Nada no despacho recorrido aponta no sentido de que o Tribunal a quo não estava ainda esclarecido das circunstâncias do caso e que, por isso, ao abrigo do princípio do inquisitório se lhe imponha a inquirição da testemunha. Aliás, o requerimento nem foi deferido ao abrigo do disposto no artigo 411º do CPC.
Acresce que, contrariamente ao que refere o Tribunal a quo, o requerimento apresentado pelo Ministério Público não é claro quanto às razões que levaram a que a testemunha em causa só fosse indicada na 2ª sessão da audiência de julgamento.

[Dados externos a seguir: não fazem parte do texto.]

(** [CrashReportDatabase::Report]. *)
Record Report := MkReport {
  uuid : UUID;
  file_path : bytes;
  id : bytes;
  creation_time : Z;
  uploaded : bool;
  last_upload_attempt_time : Z;
  upload_attempts : Z;
  upload_explicitly_requested : bool;
  total_size : Z
}.
Definition new_report : Report := MkReport InitializeToZero [] [] 0 false 0 0 false 0.

Definition kSettings : bytes := str "settings.dat".
Definition kCrashReportExtension : bytes := str ".dmp".
Definition kMetadataExtension : bytes := str ".meta".
Definition kLockExtension : bytes := str ".lock".
Definition kNewDirectory : bytes := str "new".
Definition kPendingDirectory : bytes := str "pending".
Definition kCompletedDirectory : bytes := str "completed".
Definition kAttachmentsDirectory : bytes := str "attachments".

(** [kReportDirectories[state]]. *)
Definition kReportDirectories (state : ReportState) : option bytes :=
  match state with
  | kNew => Some kNewDirectory
  | kPending => Some kPendingDirectory
  | kCompleted => Some kCompletedDirectory
  | _ => None
  end.

Definition kAttributeUploaded : Z := 1.
Definition kAttributeUploadExplicitlyRequested : Z := 2.

(** [ReportMetadata]. *)
Module ReportMetadata.
Record t := Make {
  version : Z;
  upload_attempts : Z;
  last_upload_attempt_time : Z;
  creation_time : Z;
  attributes : Z
}.
Definition kVersion : Z := 1.
Definition repr : Repr t :=
  struct (sint 4 ⊗ sint 4 ⊗ sint 8 ⊗ sint 8 ⊗ padded (uint 1) 7)
    (fun x => (version x, upload_attempts x, last_upload_attempt_time x, creation_time x, attributes x))
    (fun '(a, b, c, d, e) => Make a b c d e).
#[global] Instance repr_laws : ReprLaws repr.
Proof. struct_laws. Qed.
End ReportMetadata.

(** A database object; [settings_init_] says that [SettingsInternal] has been called. *)
Record Database := MkDatabase {
  base_dir_ : bytes;
  settings_ : Settings.t;
  settings_init_ : bool
}.

(** A [ScopedLockFile]: the path of the lock file, if it is held. *)
Abbreviation ScopedLockFile := (option bytes) (only parsing).

(** [NewReport]; an attachment is its writer and the path its remover has. *)
Record NewReport := MkNewReport {
  new_uuid : UUID;
  writer_ : nat;
  file_remover_ : bytes;
  new_attachments : list (nat * bytes)
}.

(** [LockfileUploadReport]: the fields of its base [Report], the reader, the readers of
    the attachments, whether [database_] is set, and the lock. *)
Record UploadReport := MkUploadReport {
  up_report : Report;
  reader_ : option nat;
  attachment_readers_ : list (bytes * nat);
  database_ : bool;
  lock_file : ScopedLockFile
}.

Section Database.
  Context `{FilePath}.

(** ** Paths *)

Definition ReplaceFinalExtension (path extension : bytes) : bytes :=
  RemoveFinalExtension path ++ extension.

Definition UUIDFromReportPath (path : bytes) : UUID :=
  default InitializeToZero (InitializeFromString (BaseName (RemoveFinalExtension path))).

Definition ReportPath (db : Database) (u : UUID) (state : ReportState) : Prog bytes :=
  match kReportDirectories state with
  | Some dir => Return (Append (Append (base_dir_ db) dir) (ToString u ++ kCrashReportExtension))
  | None => Stop
  end.

Definition AttachmentsRootPath (db : Database) : bytes := Append (base_dir_ db) kAttachmentsDirectory.
Definition AttachmentsPath (db : Database) (u : UUID) : bytes :=
  Append (AttachmentsRootPath db) (ToString u).

Definition RemoveAttachmentsByUUID (db : Database) (u : UUID) : Prog unit :=
  let report_attachment_dir := AttachmentsPath db u in
  let* d := IsDirectory report_attachment_dir in
  if negb d then Return tt
  else
    let* r := ReadDirectory report_attachment_dir in
    match r with
    | None => Return tt
    | Some files =>
        let* _ := foldM (fun _ filename =>
                    let* _ := LoggingRemoveFile (Append report_attachment_dir filename) in
                    Return tt) files tt in
        let* _ := LoggingRemoveDirectory report_attachment_dir in
        Return tt
    end.

(** ** Locks *)

(** [ScopedLockFile::ResetAcquire] of a lock that is not held: whether it succeeded,
    and the lock then. *)
Definition ResetAcquire (report_path : bytes) : Prog (bool * ScopedLockFile) :=
  let lock_path := RemoveFinalExtension report_path ++ kLockExtension in
  let* lock_fd := OpenFileForOutput lock_path kCreateOrFail in
  match lock_fd with
  | None => Return (false, None)
  | Some fd =>
      let* timestamp := call sys_time in
      let* ok := LoggingWriteFile fd (to_bytes (sint 8) timestamp) in
      let* _ := CloseFile fd in
      Return (ok, Some lock_path)
  end.

(** The destructor. *)
Definition ReleaseLock (lock : ScopedLockFile) : Prog unit :=
  match lock with
  | Some path => let* _ := LoggingRemoveFile path in Return tt
  | None => Return tt
  end.

Definition IsExpired (lock_path : bytes) (lockfile_ttl : Z) : Prog bool :=
  let* now := call sys_time in
  let* filetime := FileModificationTime lock_path in
  if match filetime with Some t => now + lockfile_ttl <? t | None => false end then Return false
  else
    let* lock_fd := OpenFileForOutput lock_path kReuseOrFail in
    match lock_fd with
    | None => Return false
    | Some fd =>
        let* r := ReadFileExactly fd 8 in
        let* _ := CloseFile fd in
        match r with
        | None => Return false
        | Some d => Return (of_bytes (sint 8) d + lockfile_ttl <=? now)
        end
    end.

(** ** Metadata *)

Definition WriteNewMetadata (path : bytes) : Prog bool :=
  let metadata_path := ReplaceFinalExtension path kMetadataExtension in
  let* handle := OpenFileForOutput metadata_path kCreateOrFail in
  match handle with
  | None => Return false
  | Some fd =>
      let* now := call sys_time in
      let metadata := ReportMetadata.Make ReportMetadata.kVersion 0 0 now 0 in
      let* ok := LoggingWriteFile fd (to_bytes ReportMetadata.repr metadata) in
      let* _ := CloseFile fd in
      Return ok
  end.

Definition metadata_of (report : Report) : ReportMetadata.t :=
  ReportMetadata.Make ReportMetadata.kVersion (upload_attempts report) (last_upload_attempt_time report)
    (creation_time report)
    (Z.lor (if uploaded report then kAttributeUploaded else 0)
           (if upload_explicitly_requested report then kAttributeUploadExplicitlyRequested else 0)).

Definition WriteMetadata (path : bytes) (report : Report) : Prog bool :=
  let metadata_path := ReplaceFinalExtension path kMetadataExtension in
  let* handle := OpenFileForOutput metadata_path kTruncateOrCreate in
  match handle with
  | None => Return false
  | Some fd =>
      let* ok := LoggingWriteFile fd (to_bytes ReportMetadata.repr (metadata_of report)) in
      let* ok := (if (ok : bool) then LoggingWriteFile fd (id report) else Return false) in
      let* _ := CloseFile fd in
      Return ok
  end.

Definition ReadMetadata (db : Database) (path : bytes) : Prog (option Report) :=
  let metadata_path := ReplaceFinalExtension path kMetadataExtension in
  let* handle := OpenFileForRead metadata_path in
  match handle with
  | None => Return None
  | Some fd =>
      let* r :=
        match InitializeFromString (RemoveFinalExtension (BaseName path)) with
        | None => Return None
        | Some u =>
            let* d := ReadFileExactly fd (sizeof ReportMetadata.repr) in
            match d with
            | None => Return None
            | Some d =>
                let metadata := of_bytes ReportMetadata.repr d in
                if negb (ReportMetadata.version metadata =? ReportMetadata.kVersion) then Return None
                else
                  let* id := LoggingReadToEOF fd in
                  match id with
                  | None => Return None
                  | Some id =>
                      let* size := GetFileSize path in
                      let* attachments_size := GetDirectorySize (AttachmentsPath db u) in
                      Return (Some (MkReport u path id (ReportMetadata.creation_time metadata)
                        (negb (Z.land (ReportMetadata.attributes metadata) kAttributeUploaded =? 0))
                        (ReportMetadata.last_upload_attempt_time metadata)
                        (ReportMetadata.upload_attempts metadata)
                        (negb (Z.land (ReportMetadata.attributes metadata)
                                 kAttributeUploadExplicitlyRequested =? 0))
                        (u64 (size + attachments_size))))
                  end
            end
        end in
      let* _ := CloseFile fd in
      Return r
  end.

(** [CleaningReadMetadata]; [report] is the object the metadata is read to. *)
Definition CleaningReadMetadata (db : Database) (path : bytes) (report : Report) : Prog (option Report) :=
  let* r := ReadMetadata db path in
  match r with
  | Some report => Return (Some report)
  | None =>
      let* _ := LoggingRemoveFile path in
      let* _ := LoggingRemoveFile (ReplaceFinalExtension path kMetadataExtension) in
      let* _ := RemoveAttachmentsByUUID db (uuid report) in
      Return None
  end.

(** ** Finding reports *)

(** The loop of [LocateAndLockReport]: the path and the lock, or why there is none. *)
Fixpoint locate_in (db : Database) (u : UUID) (searchable_states : list ReportState)
    : Prog (OperationStatus + bytes * ScopedLockFile) :=
  match searchable_states with
  | [] => Return (inl kReportNotFound)
  | state :: rest =>
      let* local_path := ReportPath db u state in
      let* '(ok, local_lock) := ResetAcquire local_path in
      if negb ok then let* _ := ReleaseLock local_lock in Return (inl kBusyError)
      else
        let* b := IsRegularFile local_path in
        if negb b then let* _ := ReleaseLock local_lock in locate_in db u rest
        else Return (inr (local_path, local_lock))
  end.
Definition LocateAndLockReport (db : Database) (u : UUID) (desired_state : ReportState)
    : Prog (OperationStatus + bytes * ScopedLockFile) :=
  match desired_state with
  | kSearchable => locate_in db u [kPending; kCompleted]
  | _ =>
      let* _ := dcheck (bool_decide (desired_state = kPending \/ desired_state = kCompleted)) in
      locate_in db u [desired_state]
  end.

Definition CheckoutReport (db : Database) (u : UUID) (state : ReportState) (report : Report)
    : Prog (OperationStatus + bytes * ScopedLockFile * Report) :=
  let* r := LocateAndLockReport db u state in
  match r with
  | inl os => Return (inl os)
  | inr (local_path, local_lock) =>
      let* r := CleaningReadMetadata db local_path report in
      match r with
      | None => let* _ := ReleaseLock local_lock in Return (inl kDatabaseError)
      | Some report => Return (inr (local_path, local_lock, report))
      end
  end.

(** ** Opening a database *)

Fixpoint create_directories (base_dir : bytes) (subdirs : list bytes) : Prog bool :=
  match subdirs with
  | [] => Return true
  | subdir :: rest =>
      let* ok := LoggingCreateDirectory (Append base_dir subdir) true in
      if negb ok then Return false else create_directories base_dir rest
  end.

Definition Initialize (path : bytes) (may_create : bool) : Prog (option Database) :=
  let db := MkDatabase path (Settings.Make [] Settings.kStateUninitialized) false in
  let* d := IsDirectory path in
  let* ok := (if negb d then
                if may_create then LoggingCreateDirectory path true else Return false
              else Return true) in
  if negb ok then Return None
  else
    let* ok := create_directories path [kNewDirectory; kPendingDirectory; kCompletedDirectory] in
    if negb ok then Return None
    else
      let* ok := LoggingCreateDirectory (AttachmentsRootPath db) true in
      if negb ok then Return None else Return (Some db).

(** [SettingsInternal], which initializes the settings the first time. *)
Definition SettingsInternal (db : Database) : Prog Database :=
  if settings_init_ db then Return db
  else
    let* r := Settings.Initialize (settings_ db) (Append (base_dir_ db) kSettings) in
    Return (MkDatabase (base_dir_ db) r.2 true).

(** ** New reports *)

Definition PrepareNewCrashReport (db : Database) : Prog (OperationStatus + NewReport) :=
  let* random := call sys_random in
  match random with
  | None => Return (inl kFileSystemError)
  | Some b =>
      let u := InitializeWithNew b in
      let path := Append (Append (base_dir_ db) kNewDirectory) (ToString u ++ kCrashReportExtension) in
      let* fd := OpenFileForOutput path kCreateOrFail in
      match fd with
      | None => Return (inl kFileSystemError)
      | Some fd => Return (inr (MkNewReport u fd path []))
      end
  end.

Com efeito, no requerimento em questão, para além de se referir que a testemunha “conhece os termos da execução do contrato de trabalho do autor, bem como a data em que este terminou”, apenas se refere que “ posteriormente à apresentação do rol o Ministério Público teve conhecimento (…)”
E o Autor? Quando é que o Autor teve conhecimento que a referida testemunha tinha conhecimento dos termos do seu contrato? E porque motivo é que não a arrolou no articulado ou não a aditou ao rol de testemunhas?
Ou seja, face ao requerimento em questão, ignora-se, em absoluto, quando é que o Autor teve conhecimento da existência da testemunha e porque motivo não a arrolou anteriormente.
E a verdade é que, mesmo apelando ao princípio do inquisitório e da descoberta da verdade material, nem do requerimento do Autor, nem do despacho recorrido, que se limitou a deferir a pretensão do Autor, resultam os motivos legitimadores da audição da testemunha fora das circunstâncias previstas no artigo 63º do CPT; nenhum elemento se recolhe no sentido de que ao abrigo daqueles princípios era possível a audição da testemunha.
Consequentemente, é de concluir que a admissão da inquirição da testemunha viola o disposto no artigo 63º do CPC, bem como os princípios do inquisitório e da preclusão e autorresponsabilidade das partes.
Assim, deverá a apelação proceder, revogando-se o despacho recorrido que deverá ser substituído por outro que não admita a audição da testemunha.